AAA President Erin Miller, AuD, in a letter to ADA President Brian Urban, AuD, and the ADA Board dated October 27, stated that, while the AAA Board remains committed to its own legislation for direct access to Medicare, AAA has “continued to evaluate the legislative and regulatory climate for changes that support complete autonomous practice for audiologists”—coming to the conclusion that endorsement of 18×18 is warranted.
Dr Miller’s letter concludes: “The Academy board contends the reciprocal endorsement of our respective legislative initiatives sends a strong message to our memberships, the audiology community at large and members of Congress that the profession of audiology will only accept autonomous practice for audiologists. While the Audiology groups’ legislative discussion on August 14th did not result in a specific collaborative effort by the Academy, ADA and the American Speech Language-Hearing Association (ASHA), our board remains open to further discussion with ADA regarding such a legislative strategy in the future.”
The ADA’s 18×18 initiative has the goal of providing Medicare patients with direct access to audiologists without requiring a referral from medical doctors, providing a full range of audiological services to seniors, and defining audiologists as limited-license physicians under the Medicare program. Many in the field have viewed it as too far-reaching in terms achievable legislation by 2018. When 18×18 was originally introduced, AAA issued a statement suggesting that—although it supported the ideas promulgated in the bill—the political landscape required a more pragmatic approach, and that the organization would pursue its own singularly-focused Access to Hearing Health Care Act (HR 4035/S 2046) legislation.

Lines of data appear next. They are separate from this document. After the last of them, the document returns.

(* ===== verification/Advert.v ===== *)
(** The broadcast, [shared/core/od_advert.c]: the sixteen bytes of manufacturer
    data, and a decoder that follows [struct MsdAdvertisement]. *)

From Stdlib Require Import SpecFloat.
From S2P Require Import Prelude Float.
Import Float.

Module Advert.

Definition OD_ADVERT_MSD_LEN : Z := 16.
Definition OD_ADVERT_DYNAMIC_LEN : Z := 11.
Definition OD_ADVERT_COMPANY_ID : Z := 0x2446.
Definition OD_ADVERT_BATTERY_10MV_MAX : Z := 511.
Definition OD_MSD_STATUS_BATTERY_VOLTAGE_BIT8 : Z := 1.
Definition OD_MSD_STATUS_REBOOT_FLAG : Z := 2.
Definition OD_MSD_STATUS_CONNECTION_REQUESTED : Z := 4.
Definition OD_MSD_STATUS_MAIN_LOOP_COUNTER_SHIFT : Z := 4.
Definition OD_MSD_STATUS_MAIN_LOOP_COUNTER_MASK : Z := 0xF0.
Definition OD_ADV_OFF_COMPANY : Z := 0.
Definition OD_ADV_OFF_DYNAMIC : Z := 2.
Definition OD_ADV_OFF_TEMP : Z := 13.
Definition OD_ADV_OFF_BATT_LOW : Z := 14.
Definition OD_ADV_OFF_STATUS : Z := 15.

Definition OD_ADVERT_TEMP_MIN_C : float32 := f32 (-40) 0.

Definition od_advert_encode_temperature (chip_temperature_c : float32) : Z :=
  let steps := f32_mul (f32_sub chip_temperature_c OD_ADVERT_TEMP_MIN_C) (f32 2 0) in
  if negb (SFltb (f32 0 0) steps) then 0
  else if SFleb (f32 255 0) steps then 255
  else u8 (f32_trunc steps).

Definition od_advert_battery_10mv_from_mv (battery_mv : Z) : Z :=
  let v10 := u16 (battery_mv `div` 10) in
  if OD_ADVERT_BATTERY_10MV_MAX <? v10 then OD_ADVERT_BATTERY_10MV_MAX else v10.

Definition od_advert_advance_counter (counter : Z) : Z := u8 (Z.land (counter + 1) 0x0F).

(** [struct od_advert_inputs]; a null [dynamic] is [None]. *)
Record od_advert_inputs := {
  dynamic : option bytes; chip_temperature_c : float32; battery_10mv : Z; reboot_flag : bool; connection_requested : bool;
  loop_counter : Z;
}.

Definition or_flag (b : bool) (flag st : Z) : Z := if b then u8 (Z.lor st flag) else st.

Definition status_of (i : od_advert_inputs) (battery : Z) : Z :=
  let st := or_flag (negb (Z.land battery 0x100 =? 0)) OD_MSD_STATUS_BATTERY_VOLTAGE_BIT8 0 in
  let st := or_flag (reboot_flag i) OD_MSD_STATUS_REBOOT_FLAG st in
  let st := or_flag (connection_requested i) OD_MSD_STATUS_CONNECTION_REQUESTED st in
  u8 (Z.lor st (u8 (Z.land (Z.shiftl (loop_counter i) OD_MSD_STATUS_MAIN_LOOP_COUNTER_SHIFT)
                      OD_MSD_STATUS_MAIN_LOOP_COUNTER_MASK))).

(** The sixteen bytes written to a buffer that is there; no inputs leave zeros. *)
Definition od_advert_build (i : option od_advert_inputs) : bytes :=
  let out := replicate (Z.to_nat OD_ADVERT_MSD_LEN) 0 in
  match i with
  | None => out
  | Some i =>
      let out := out.[OD_ADV_OFF_COMPANY := u8 (Z.land OD_ADVERT_COMPANY_ID 0xFF)] in
      let out := out.[OD_ADV_OFF_COMPANY + 1 := u8 (Z.land (Z.shiftr OD_ADVERT_COMPANY_ID 8) 0xFF)] in
      let out := match dynamic i with
                 | Some d => memcpy out OD_ADV_OFF_DYNAMIC (take (Z.to_nat OD_ADVERT_DYNAMIC_LEN) d)
                 | None => out end in
      let battery := if OD_ADVERT_BATTERY_10MV_MAX <? battery_10mv i then OD_ADVERT_BATTERY_10MV_MAX else battery_10mv i in
      let out := out.[OD_ADV_OFF_TEMP := od_advert_encode_temperature (chip_temperature_c i)] in
      let out := out.[OD_ADV_OFF_BATT_LOW := u8 (Z.land battery 0xFF)] in
      out.[OD_ADV_OFF_STATUS := status_of i battery]
  end.

(** ** The host's side *)

(** [struct MsdAdvertisement], decoded. *)
Record msd_view := {
  v_company : Z; v_dynamic : bytes; v_temperature : Z; v_battery_10mv : Z; v_reboot : bool; v_connect : bool;
  v_reserved : bool; v_counter : Z;
}.

Definition msd_decode (b : bytes) : msd_view :=
  {| v_company := b.[0] + 256 * b.[1]; v_dynamic := take 11 (drop 2 b); v_temperature := b.[13];
     v_battery_10mv := b.[14] + 256 * (b.[15] mod 2); v_reboot := Z.testbit b.[15] 1; v_connect := Z.testbit b.[15] 2;
     v_reserved := Z.testbit b.[15] 3; v_counter := b.[15] `div` 16 |}.

Lemma temperature_byte t : is_byte (od_advert_encode_temperature t).
Proof.
  unfold od_advert_encode_temperature, is_byte. repeat case_match; [lia|lia|]. by apply (wrap_fits 8).
Qed.

(** The documented scale: byte [k] is [k] half degrees above -40, for every [k]. *)
Definition half_degrees (k : Z) : float32 := f32 (k - 80) (-1).

Lemma temperature_scale k : 0 <= k < 256 -> od_advert_encode_temperature (half_degrees k) = k.
Proof.
  intros Hk. apply Z.eqb_eq, (forallb_below (fun k => od_advert_encode_temperature (half_degrees k) =? k) 256); [|done].
  vm_compute. reflexivity.
Qed.

Lemma battery_bit8 b : 0 <= b <= 511 -> negb (Z.land b 0x100 =? 0) = (256 <=? b).
Proof.
  intros Hb. apply eqb_prop.
  apply (forallb_below (fun b => Bool.eqb (negb (Z.land b 0x100 =? 0)) (256 <=? b)) 512); [vm_compute; reflexivity|lia].
Qed.

(** The status byte, field by field. *)
Definition status_ok (hi r c : bool) (n st : Z) : bool :=
  (0 <=? st) && (st <? 256) && (st mod 2 =? Z.b2z hi) && Bool.eqb (Z.testbit st 1) r && Bool.eqb (Z.testbit st 2) c &&
  negb (Z.testbit st 3) && (st `div` 16 =? n mod 16).

Lemma status_fields i battery :
  0 <= battery <= 511 -> is_byte (loop_counter i) ->
  status_ok (256 <=? battery) (reboot_flag i) (connection_requested i) (loop_counter i) (status_of i battery) = true.
Proof.
  intros Hb Hc. unfold status_of. rewrite (battery_bit8 battery Hb).
  generalize (256 <=? battery) (reboot_flag i) (connection_requested i). intros hi r c. revert Hc.
  generalize (loop_counter i). intros n Hn. revert n Hn. unfold is_byte.
  destruct hi, r, c; apply (forallb_below _ 256); vm_compute; reflexivity.
Qed.

(** The broadcast decodes to what was put in: the company, the dynamic block,
    the temperature byte, the battery clamped to what the field can carry, the flags
    and the low nibble of the counter, with the reserved bit clear; and the
    temperature byte [k] stands for [k] half degrees above -40. *)
Theorem advert_roundtrip i d k :
  dynamic i = Some d -> len d = OD_ADVERT_DYNAMIC_LEN -> 0 <= battery_10mv i -> is_byte (loop_counter i) ->
  chip_temperature_c i = half_degrees k -> 0 <= k < 256 ->
  len (od_advert_build (Some i)) = OD_ADVERT_MSD_LEN /\
  msd_decode (od_advert_build (Some i)) =
    {| v_company := OD_ADVERT_COMPANY_ID; v_dynamic := d; v_temperature := k;
       v_battery_10mv := battery_10mv i `min` 511; v_reboot := reboot_flag i; v_connect := connection_requested i;
       v_reserved := false; v_counter := loop_counter i mod 16 |}.
Proof.
  intros Hd Hl Hb Hc Ht Hk. unfold od_advert_build. rewrite Hd, Ht, (temperature_scale k Hk).
  unfold OD_ADVERT_DYNAMIC_LEN in Hl. rewrite take_ge by (unfold OD_ADVERT_DYNAMIC_LEN; lia).
  set (battery := if OD_ADVERT_BATTERY_10MV_MAX <? battery_10mv i then OD_ADVERT_BATTERY_10MV_MAX else battery_10mv i).
  assert (Hbat : battery = battery_10mv i `min` 511 /\ 0 <= battery <= 511).
  { subst battery. unfold OD_ADVERT_BATTERY_10MV_MAX. destruct (Z.ltb_spec 511 (battery_10mv i)); lia. }
  destruct Hbat as [<- Hbat]. pose proof (status_fields i battery Hbat Hc) as Hs. revert Hs.
  generalize (status_of i battery). intros st. unfold status_ok. rewrite !andb_true_iff, !eqb_true_iff, !Z.eqb_eq, negb_true_iff.
  intros ((((((_ & _) & H2) & <-) & <-) & H5) & <-).
  do 11 (destruct d as [|? d]; [cbn in Hl; lia|]). destruct d; [|cbn in Hl; lia]. split; [done|].
  unfold msd_decode. f_equal; [|done].
  change (u8 (Z.land battery 255) + 256 * (st mod 2) = battery). rewrite H2.
  change 255 with (Z.ones 8). rewrite Z.land_ones by lia. fold (wrap 8 battery). rewrite wrap_wrap by lia. unfold wrap. change (2 ^ 8) with 256.
  destruct (Z.leb_spec 256 battery); cbn [Z.b2z]; Z.to_euclidean_division_equations; lia.
Qed.

Lemma advert_roundtrip_witness :
  msd_decode (od_advert_build (Some {| dynamic := Some (replicate 11 9); chip_temperature_c := half_degrees 123;
    battery_10mv := 700; reboot_flag := true; connection_requested := false; loop_counter := 0x25 |})) =
  {| v_company := 0x2446; v_dynamic := replicate 11 9; v_temperature := 123; v_battery_10mv := 511; v_reboot := true;
     v_connect := false; v_reserved := false; v_counter := 5 |}.
Proof.
  apply (advert_roundtrip {| dynamic := Some (replicate 11 9); chip_temperature_c := half_degrees 123;
    battery_10mv := 700; reboot_flag := true; connection_requested := false; loop_counter := 0x25 |} (replicate 11 9) 123);
    [reflexivity..|cbn; lia|unfold is_byte; cbn; lia|reflexivity|lia].
Defined.

(** A sensor fault reports an end of the scale. *)
Example faulty_sensor :
  od_advert_encode_temperature S754_nan = 0 /\ od_advert_encode_temperature (S754_infinity true) = 0 /\
  od_advert_encode_temperature (S754_infinity false) = 255.
Proof. vm_compute. repeat split. Qed.

End Advert.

ASHA had proposed The Medicare Audiology Services Enhancement Act of 2013 (HR 2330), which would not give Medicare beneficiaries direct access to audiologic care, but would provide Medicare beneficiaries greater access to audiology services and allow audiologists to provide diagnostic and treatment services across their full scope of practice. The legislation is said to recognize that Congress and CMS have indicated that medical/health home and general physician oversight will be required for all specialty care, and that being recognized by CMS as a diagnostic and treatment profession is in audiologists’ best future interests. Importantly, the bill also had the support of the influential American Academy of Otolaryngology-Head and Neck Surgery (AAO-HNS), which seeks to preserve ENT physicians’ gatekeeper status for Medicare patients. However, the bill was seen as a compromise that neither AAA or ADA could support on numerous grounds.
Thus, all three of the major US audiology organizations had clashing legislative strategies. Although AAA says it will continue to focus on its own direct access bill, its endorsement of the Audiology Patient Choice Act of 2014 might be seen as AAA and ADA’s consensus on the “ultimate vision” for the future of audiology legislation.